The effect of low vitamin D levels in children with bone fragility disorders has not been examined in detail. In this study, we evaluated the relationship between vitamin D status and parameters of skeletal mineralization, mass, and metabolism in a group of pediatric osteogenesis imperfecta (OI) patients. This retrospective study consisted of 71 patients with a diagnosis of OI type I, III, or IV (ages 1.4 to 17.5 years; 36 girls) who had not received bisphosphonate treatment before iliac bone biopsy. Serum 25-hydroxyvitamin D [25(OH)D] levels ranged from 13 to 103 nmol/L and were less than 50 nmol/L in 37 patients (52%). None of the OI patients had radiologic signs of rickets or fulfilled the histomorphometric criteria for the diagnosis of osteomalacia (ie, elevated results for both osteoid thickness and mineralization lag time).

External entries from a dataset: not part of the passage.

Definition processExRepFromDramDirectory c (requester : Z) (shmem_msg : ShmemMsg.t) : MM unit :=
  data_buf ← msg_data shmem_msg;
  insertCacheBlock c (ShmemMsg.m_address shmem_msg) CacheState.EXCLUSIVE data_buf requester ShmemPerfModel.SIM_THREAD;;
  mret tt.

Definition processShRepFromDramDirectory c (requester : Z) (shmem_msg : ShmemMsg.t) : MM unit :=
  data_buf ← msg_data shmem_msg;
  insertCacheBlock c (ShmemMsg.m_address shmem_msg) CacheState.SHARED data_buf requester ShmemPerfModel.SIM_THREAD;;
  mret tt.

Definition processUpgradeRepFromDramDirectory c (shmem_msg : ShmemMsg.t) : MM unit :=
  let address := ShmemMsg.m_address shmem_msg in
  cstate ← getCacheState c address;
  match cstate with
  | CacheState.INVALID =>
      data_buf ← msg_data shmem_msg;
      assert_ (bool_decide (is_Some data_buf));;
      updateCacheBlock (levels cfg) c address CacheState.MODIFIED Transition.UPGRADE data_buf;; mret tt
  | CacheState.SHARED_UPGRADING =>
      updateCacheBlock (levels cfg) c address CacheState.MODIFIED Transition.UPGRADE None;; mret tt
  | _ => fail LogError
  end.

(** The reply to a request of the directory, with data or without. *)
Definition reply c (sender : Z) (shmem_msg : ShmemMsg.t) (msg_type : ShmemMsg.msg_t) (data_buf : option bytes) : MM unit :=
  sendMsg c msg_type (ShmemMsg.m_requester shmem_msg) sender (ShmemMsg.m_address shmem_msg) data_buf
    HitWhere.UNKNOWN (ShmemMsg.m_perf shmem_msg) ShmemPerfModel.SIM_THREAD.

Definition processInvReqFromDramDirectory c (sender : Z) (shmem_msg : ShmemMsg.t) : MM unit :=
  let address := ShmemMsg.m_address shmem_msg in
  cstate ← getCacheState c address;
  if bool_decide (cstate = CacheState.INVALID) then
    incr_access c CachePerfModel.ACCESS_CACHE_TAGS ShmemPerfModel.SIM_THREAD
  else
    update_msg_perf c shmem_msg ShmemPerf.UNKNOWN;;
    incr_access c CachePerfModel.ACCESS_CACHE_TAGS ShmemPerfModel.SIM_THREAD;;
    updateCacheBlock (levels cfg) c address CacheState.INVALID Transition.COHERENCY None;;
    update_msg_perf c shmem_msg ShmemPerf.REMOTE_CACHE_INV;;
    reply c sender shmem_msg ShmemMsg.INV_REP None.

Definition processFlushReqFromDramDirectory c (sender : Z) (shmem_msg : ShmemMsg.t) : MM unit :=
  let address := ShmemMsg.m_address shmem_msg in
  cstate ← getCacheState c address;
  if bool_decide (cstate = CacheState.INVALID) then
    incr_access c CachePerfModel.ACCESS_CACHE_TAGS ShmemPerfModel.SIM_THREAD
  else
    update_msg_perf c shmem_msg ShmemPerf.UNKNOWN;;
    incr_access c CachePerfModel.ACCESS_CACHE_DATA_AND_TAGS ShmemPerfModel.SIM_THREAD;;
    '(_, _, data_buf) ← updateCacheBlock (levels cfg) c address CacheState.INVALID Transition.COHERENCY (Some (uninit_buf cfg));
    update_msg_perf c shmem_msg ShmemPerf.REMOTE_CACHE_WB;;
    reply c sender shmem_msg ShmemMsg.FLUSH_REP data_buf.

Definition processWbReqFromDramDirectory c (sender : Z) (shmem_msg : ShmemMsg.t) : MM unit :=
  let address := ShmemMsg.m_address shmem_msg in
  cstate ← getCacheState c address;
  if bool_decide (cstate = CacheState.INVALID) then
    incr_access c CachePerfModel.ACCESS_CACHE_TAGS ShmemPerfModel.SIM_THREAD;;
    update_msg_perf c shmem_msg ShmemPerf.REMOTE_CACHE_WB
  else
    update_msg_perf c shmem_msg ShmemPerf.UNKNOWN;;
    incr_access c CachePerfModel.ACCESS_CACHE_DATA_AND_TAGS ShmemPerfModel.SIM_THREAD;;
    data_buf ←
      (if bool_decide (cstate = CacheState.SHARED_UPGRADING) then mret (Some (uninit_buf cfg))
       else
         '(_, _, data_buf) ← updateCacheBlock (levels cfg) c address CacheState.SHARED Transition.COHERENCY (Some (uninit_buf cfg));
         mret data_buf);
    update_msg_perf c shmem_msg ShmemPerf.REMOTE_CACHE_FWD;;
    reply c sender shmem_msg ShmemMsg.WB_REP data_buf.

(** The loop over the requests that wait for a line, first to last; it stops when one of
    them needs more rights than the line came with. *)
Fixpoint wake_waiters (fuel : nat) c address (where_ : HitWhere.where_t) : MM unit :=
  match fuel with
  | O => fail NoFuel
  | S fuel =>
      m ← master c;
      if ReqQueueList.empty (m_directory_waiters m) address then mret tt
      else
        request ← lift (ReqQueueList.front (m_directory_waiters m) address);
        let r := cache_cntlr request in
        t_here ← sim_time c;
        upd_perf (m_shmem_perf (cf r)) (λ p, ShmemPerf.updateTime p t_here ShmemPerf.PENDING_HIT);;
        cstate ← getCacheState c address;
        if exclusive request && bool_decide (cstate = CacheState.SHARED) then
          processUpgradeReqToDirectory c address (m_shmem_perf (cf r)) ShmemPerfModel.SIM_THREAD
        else
          when (isPrefetch request) (mark_prefetched c address);;
          t_core ← getElapsedTime r ShmemPerfModel.USER_THREAD;
          when (t_core <? t_here) (setElapsedTime r ShmemPerfModel.USER_THREAD t_here);;
          updateUncoreStatistics r where_ t_here;;
          resume (m_core_id (cf r));;
          t_here ← sim_time c;
          upd_master r (λ m, put_mshr (<[address := make_mshr (t_issue request) t_here]> (mshr m)) m);;
          cleanupMshr c;;
          m ← master c;
          '(_, q) ← lift (ReqQueueList.dequeue (m_directory_waiters m) address);
          upd_master c (put_waiters q);;
          wake_waiters fuel c address where_
  end.

(** Replies to a request of this cache; they release those that wait for the line. *)
Definition is_reply (x : ShmemMsg.msg_t) : bool :=
  match x with ShmemMsg.EX_REP | ShmemMsg.SH_REP | ShmemMsg.UPGRADE_REP => true | _ => false end.

(** [fuel] bounds the number of requests that wait for the line. *)
Definition handleMsgFromDramDirectory (fuel : nat) c (sender : Z) (shmem_msg : ShmemMsg.t) : MM unit :=
  let address := ShmemMsg.m_address shmem_msg in
  let type := ShmemMsg.m_msg_type shmem_msg in
  requester ←
    (if is_reply type then
       m ← master c;
       request ← lift (ReqQueueList.front (m_directory_waiters m) address);
       mret (m_core_id (cf (cache_cntlr request)))
     else mret INVALID_CORE_ID);
  match type with
  | ShmemMsg.EX_REP => processExRepFromDramDirectory c requester shmem_msg
  | ShmemMsg.SH_REP => processShRepFromDramDirectory c requester shmem_msg
  | ShmemMsg.UPGRADE_REP => processUpgradeRepFromDramDirectory c shmem_msg
  | ShmemMsg.INV_REQ => processInvReqFromDramDirectory c sender shmem_msg
  | ShmemMsg.FLUSH_REQ => processFlushReqFromDramDirectory c sender shmem_msg
  | ShmemMsg.WB_REQ => processWbReqFromDramDirectory c sender shmem_msg
  | _ => fail LogError
  end;;
  when (is_reply type) (wake_waiters fuel c address (ShmemMsg.m_where shmem_msg)).

(** [flushCacheBlock], for the [asyncCacheScan] of this class, which nothing calls, as the
    registration of its hook is commented out. *)
Definition flushCacheBlock c (l : Cache.loc) : MM unit :=
  b ← block c l;
  m ← master c;
  let address := CacheBase.tagToAddress (Cache.base (m_cache m)) (CacheBlockInfo.m_tag b) in
  '(_, _, data_buf) ← updateCacheBlock (levels cfg) c address CacheState.SHARED Transition.COHERENCY (Some (uninit_buf cfg));
  home ← getHome c address;
  sendMsg c ShmemMsg.CP_REP (m_core_id_master (cf c)) home address data_buf HitWhere.UNKNOWN
    (Some (m_dummy_shmem_perf (cf c))) ShmemPerfModel.SIM_THREAD.
End ops.
End CacheCntlr.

Serum 25(OH)D levels were negatively correlated with age and serum parathyroid hormone levels but were not correlated with any parameter of bone mineralization (ie, osteoid thickness, mineralization lag time, or bone-formation rate per bone surface) or bone mass (ie, lumbar spine areal bone mineral density, iliac bone volume per tissue volume, or iliac cortical width). We found no evidence that serum 25(OH)D levels in the range from 13 to 103 nmol/L were associated with measures of bone mineralization, metabolism, or mass in children with OI.